The Cityscape as a Spectacle

Monday, December 28th, 2009

The Cityscape as a Spectacle (@ Mirablau)
Mirablau at the bottom of Tibidabo offers a spectacular view over Barcelona. At sunset, the lights are soften to contemplate the change of colors of the city.

Why do I blog this: Working on a text on data cities and visualization. I communicate my work with visualization to play with this fascination of the macro views on city dynamics. Most cities offer their observation decks, being it natural or man made. They complement the citizens mundane micro observations of atomic level city dynamics (e.g. planes, road traffic, construction sites, …)

Plane spotting truck spotting the art of spotting

Talk at Lift@Home in Geneva

Tuesday, November 10th, 2009

Yesterday, I delivered my last formal talk of the year at the Lift @ home session on “Urban informatics / Les nouveaux paysages numériques“, organized by Nicolas Nova in the Lift Conference premises in Geneva. This event was part of the urban informatics workshop series Nicolas and have been running. I played the role of the utilitarian to engage the audience on the potentials benefits of exploiting the logs of digital activities in our contemporary cities. My established spiel was enhanced with some insights from a recent study of crowd dynamics at the Puerta del Angel/Rambla area in Barcelona. As usual, the slides of “L’analyse urbaine à partir des activités numériques” are online for your downloading pleasure.

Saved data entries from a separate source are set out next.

(** [db.commit()] with [video_record] the only object that has changes: the
    object is written to its row and expired.  When the call raises, nothing
    is written and the object stays in memory as it is. *)
Definition commit (fault : option Exception) (video_id : N) : Py unit :=
  may_raise fault ;;
  modify (fun w =>
            match loaded w with
            | Some video_record =>
                emit (Commit video_id video_record)
                  (with_db (<[video_id := video_record]> (db w)) (with_loaded None w))
            | None => w
            end).

(** The filter [VideoAnalysis.status.in_([PENDING, PROCESSING])]. *)
Definition in_queue (r : VideoAnalysis) : bool :=
  bool_decide (status r = PENDING) || bool_decide (status r = PROCESSING).

Definition count_in_queue (d : gmap N VideoAnalysis) : Z :=
  Z.of_nat (size (filter (fun kv : N * VideoAnalysis => in_queue kv.2 = true) d)).

Definition query_count (fault : option Exception) : Py Z :=
  may_raise fault ;;
  gets (fun w => count_in_queue (db w)).

Definition os_path_exists (path : string) : Py bool :=
  gets (fun w => bool_decide (path ∈ files w)).

(** [os.remove(path)]: raises for a missing file and whenever the
    environment says so; otherwise the file is gone. *)
Definition os_remove (fault : option Exception) (path : string) : Py unit :=
  may_raise fault ;;
  present <- os_path_exists path ;;
  if present
  then modify (fun w => emit (Remove path) (with_files (files w ∖ {[path]}) w))
  else raise (OSError "No such file or directory").

Definition logger_error (msg : string) : Py unit := modify (emit (Log ERROR msg)).
Definition logger_info (msg : string) : Py unit := modify (emit (Log INFO msg)).

Definition increment_video_processed (l : string) : Py unit :=
  modify (fun w => with_metrics (increment_video_processed_m l (metrics w)) w).

Definition observe_processing_duration (duration_seconds : Q) : Py unit :=
  modify (fun w => with_metrics (observe_processing_duration_m duration_seconds (metrics w)) w).

Definition increment_video_errors : Py unit :=
  modify (fun w => with_metrics (increment_video_errors_m (metrics w)) w).

Definition set_videos_in_queue (count : Z) : Py unit :=
  modify (fun w => with_metrics (set_videos_in_queue_m count (metrics w)) w).

(** [db.close()] of a session the run opened itself: the session lets go of
    its objects. *)
Definition db_close : Py unit := modify (fun w => emit Close (with_loaded None w)).

(** The [analyzer] argument: any object with a [detect_motion] method, given
    by what that method does for a path. *)
Definition Analyzer := string -> Outcome (bool * Z).

Definition call_detect_motion (analyzer : Analyzer) (video_path : string) : Py (bool * Z) :=
  modify (fun w => emit (DetectMotion video_path (db w)) w) ;;
  match analyzer video_path with
  | Returned r => ret r
  | Raised e => raise e
  end.

(** A caller-supplied session; the model has one table, so the handle carries
    no data. *)
Definition Session := unit.

Definition str_bool (b : bool) : string := if b then "True" else "False".

(** ** app/main.py: process_video_analysis *)

(** Lines 62-85, the body of the [try].  The early [return] of line 66 ends
    the block. *)
Definition try_block (env : Env) (video_id : N) (video_path : string)
    (analyzer : Analyzer) : Py unit :=
  video_record <- query_first (query_raises env) video_id ;;
  match video_record with
  | None =>
      logger_error ("Видео запись не найдена: " +:+ pretty video_id)
  | Some _ =>
      setattr video_id (set_status PROCESSING) ;;
      commit (commit_processing_raises env) video_id ;;
      result <- call_detect_motion analyzer video_path ;;
      let '(has_motion, processing_duration_ms) := result in
      setattr video_id (set_has_motion has_motion) ;;
      setattr video_id (set_processing_duration_ms processing_duration_ms) ;;
      setattr video_id (set_analysis_time (utcnow env)) ;;
      setattr video_id (set_status COMPLETED) ;;
      commit (commit_completed_raises env) video_id ;;
      increment_video_processed (value COMPLETED) ;;
      observe_processing_duration (processing_duration_ms # 1000) ;;
      logger_info ("Видео " +:+ pretty video_id +:+ " успешно обработано: движение="
                   +:+ str_bool has_motion)
  end.

(** Lines 87-101, [except Exception as e].  The lookup of line 92 runs on
    the session of the [try]: after a commit that raised it gets the object
    that still carries the assignments of the [try]. *)
Definition except_block (env : Env) (video_id : N) (e : Exception) : Py unit :=
  logger_error ("Ошибка при обработке видео " +:+ pretty video_id +:+ ": " +:+ str e) ;;
  try_except
    (video_record <- query_first (requery_raises env) video_id ;;
     match video_record with
     | Some _ =>
         setattr video_id (set_status FAILED) ;;
         setattr video_id (set_error_message (str e)) ;;
         commit (commit_failed_raises env) video_id
     | None => ret tt
     end)
    (fun db_error =>
       logger_error ("Ошибка при обновлении статуса: " +:+ str db_error)) ;;
  increment_video_processed (value FAILED) ;;
  increment_video_errors.

(** Lines 103-121, the [finally] block. *)
Definition finally_block (env : Env) (video_path : string) (should_close : bool) : Py unit :=
  try_except
    (present <- os_path_exists video_path ;;
     if present then os_remove (remove_raises env) video_path else ret tt)
    (fun e => logger_error ("Ошибка при удалении временного файла: " +:+ str e)) ;;
  try_finally
    (try_except
       (pending_count <- query_count (count_raises env) ;;
        set_videos_in_queue pending_count)
       (fun e => logger_error ("Ошибка при обновлении метрики очереди: " +:+ str e)))
    (if should_close then db_close else ret tt).

(** Lines 54-59: the run closes the session only when it opened it. *)
Definition should_close (db_session : option Session) : bool :=
  match db_session with
  | Some _ => false
  | None => true
  end.

(** Lines 54-59: [db] is a new session or the caller's.  Either way it
    holds no change of the record that is not committed: a caller hands over
    a session whose objects are as their rows. *)
Definition new_session (w : World) : World := with_loaded None w.

Definition open_session (db_session : option Session) : Py unit := modify new_session.

(** Lines 61-101: the [try] with its [except] clause. *)
Definition job (env : Env) (video_id : N) (video_path : string) (analyzer : Analyzer) : Py unit :=
  try_except (try_block env video_id video_path analyzer) (except_block env video_id).

Definition process_video_analysis (env : Env)
    (video_id : N) (video_path : string) (filename db_url : string)
    (analyzer : Analyzer) (db_session : option Session) : Py unit :=
  open_session db_session ;;
  try_finally
    (job env video_id video_path analyzer)
    (finally_block env video_path (should_close db_session)).

(** ** app/services/video_analyzer.py *)

(** A decoded frame is a matrix of BGR pixels, a grayscale image a matrix of
    8-bit values.  All frames of one capture have one shape. *)
Definition Frame := list (list (Z * Z * Z)).
Definition Gray := list (list Z).

(** [cv2.VideoCapture(video_path)]: whether the file could be opened and the
    frames that successive [cap.read()] calls deliver before [ret] becomes
    false.  A file has finitely many frames. *)
Record VideoCapture := {
  isOpened : bool;
  frames : list Frame }.

(** [VideoAnalyzer.__init__] *)
Record VideoAnalyzer := {
  motion_threshold : Q;
  frame_skip : Z }.

(** [cv2.absdiff(prev_gray, gray)] *)
Definition absdiff (a b : Gray) : Gray :=
  zip_with (zip_with (fun x y => Z.abs (x - y))) a b.

(** [cv2.threshold(src, thresh, maxval, cv2.THRESH_BINARY)] *)
Definition threshold (src : Gray) (thresh maxval : Z) : Gray :=
  map (map (fun x => if thresh <? x then maxval else 0)) src.

(** [cv2.countNonZero(src)] *)
Definition countNonZero (src : Gray) : Z :=
  Z.of_nat (length (filter (fun x => x ≠ 0) (concat src))).

(** [src.shape[0]] and [src.shape[1]] *)
Definition shape0 (src : Gray) : Z := Z.of_nat (length src).
Definition shape1 (src : Gray) : Z := Z.of_nat (length (hd [] src)).

(** [int(x)] of a float: truncation towards zero. *)
Definition int (x : Q) : Z := Z.quot (Qnum x) (Zpos (Qden x)).

Section video_analyzer.

(** [cv2.cvtColor(frame, cv2.COLOR_BGR2GRAY)], a total function of OpenCV. *)
Variable cvtColor_BGR2GRAY : Frame -> Gray.

Variable self : VideoAnalyzer.

(** Lines 75-77: the share of changed pixels between two grayscale frames. *)
Definition motion_ratio (prev_gray gray : Gray) : Q :=
  let frame_diff := absdiff prev_gray gray in
  let thresh := threshold frame_diff 30 255 in
  let motion_pixels := countNonZero thresh in
  let total_pixels := shape0 thresh * shape1 thresh in
  if 0 <? total_pixels then Qmake motion_pixels (Z.to_pos total_pixels) else 0%Q.

(** The [while True] loop of lines 54-87 over the frames still to be read.
    It returns [(motion_detected, frames_analyzed)]; the modulo by
    [frame_skip + 1] raises when that is zero. *)
Fixpoint analyze_frames (rest : list Frame) (prev_gray : Gray)
    (frame_count frames_analyzed : Z) (motion_detected : bool) : Outcome (bool * Z) :=
  match rest with
  | [] => Returned (motion_detected, frames_analyzed)
  | frame :: rest =>
      let frame_count := frame_count + 1 in
      if frame_skip self + 1 =? 0
      then Raised (ZeroDivisionError "integer modulo by zero")
      else if negb (frame_count mod (frame_skip self + 1) =? 0)
      then analyze_frames rest prev_gray frame_count frames_analyzed motion_detected
      else
        let frames_analyzed := frames_analyzed + 1 in
        let gray := cvtColor_BGR2GRAY frame in
        if negb (Qle_bool (motion_ratio prev_gray gray) (motion_threshold self))
        then
          if 10 <=? frames_analyzed
          then Returned (true, frames_analyzed)
          else analyze_frames rest gray frame_count frames_analyzed true
        else analyze_frames rest gray frame_count frames_analyzed motion_detected
  end.

(** [detect_motion]: [cap] is what [cv2.VideoCapture(video_path)] gives,
    [start_time] and [end_time] the two readings of [time.time()].  The
    [except] clause of lines 100-102 logs and re-raises, which leaves the
    outcome as it is. *)
Definition detect_motion (cap : VideoCapture) (start_time end_time : Q)
    (video_path : string) : Outcome (bool * Z) :=
  if negb (isOpened cap)
  then Raised (ValueError ("Не удалось открыть видео файл: " +:+ video_path))
  else
    match frames cap with
    | [] => Raised (ValueError "Не удалось прочитать первый кадр видео")
    | prev_frame :: rest =>
        let prev_gray := cvtColor_BGR2GRAY prev_frame in
        match analyze_frames rest prev_gray 0 0 false with
        | Raised e => Raised e
        | Returned (motion_detected, frames_analyzed) =>
            let processing_time_ms := int ((end_time - start_time) * 1000)%Q in
            Returned (motion_detected, processing_time_ms)
        end
    end.

End video_analyzer.

(** ** Observations on a run *)

(** The events a computation added to the trace of [w]. *)
Definition new_events (w w' : World) : list Event :=
  drop (length (trace w)) (trace w').

(** The rows written for [video_id], in commit order. *)
Fixpoint commits (video_id : N) (evs : list Event) : list VideoAnalysis :=
  match evs with
  | [] => []
  | Commit k row :: evs =>
      if decide (k = video_id) then row :: commits video_id evs
      else commits video_id evs
  | _ :: evs => commits video_id evs
  end.

(** The values of [status] that a reader of the table can see over time: the
    one stored before the run, then the committed ones. *)
Definition status_history (video_id : N) (before : VideoAnalysis) (evs : list Event) :
    list VideoStatus :=
  status before :: map status (commits video_id evs).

It was a pleasure to finally tag team with Boris Beaude from EPFL who brought his geographer’s reading of the notion of digital spaces and the maps they entail (read “Internet, un lieu du Monde” in the book L’invention du Monde, and see his courses at SciencePo Enjeux politiques de la géographie and Théorie de l’espace at EPFL). His insights help raise the kind of reflexive awareness need to reduce the effect of map designers’ personality/background on what is finally produced (see his recent paper Crime Mapping, ou le réductionnisme bien intentionné). He delivered a compelling argument on the reductionism of crime maps visualizations, highlighting the classic misleading error of calculating the density of a phenomena from the density of residents. Furthermore, these representation rely on citizen’s declarations, while it is well known that the most dangerous areas of a city are where there is a fear to report crimes. Among other issues, this calls the attention on the lack of critical thinking on “what does this information informs us on?” and who is responsible for the mishandling and misrepresentation of the data?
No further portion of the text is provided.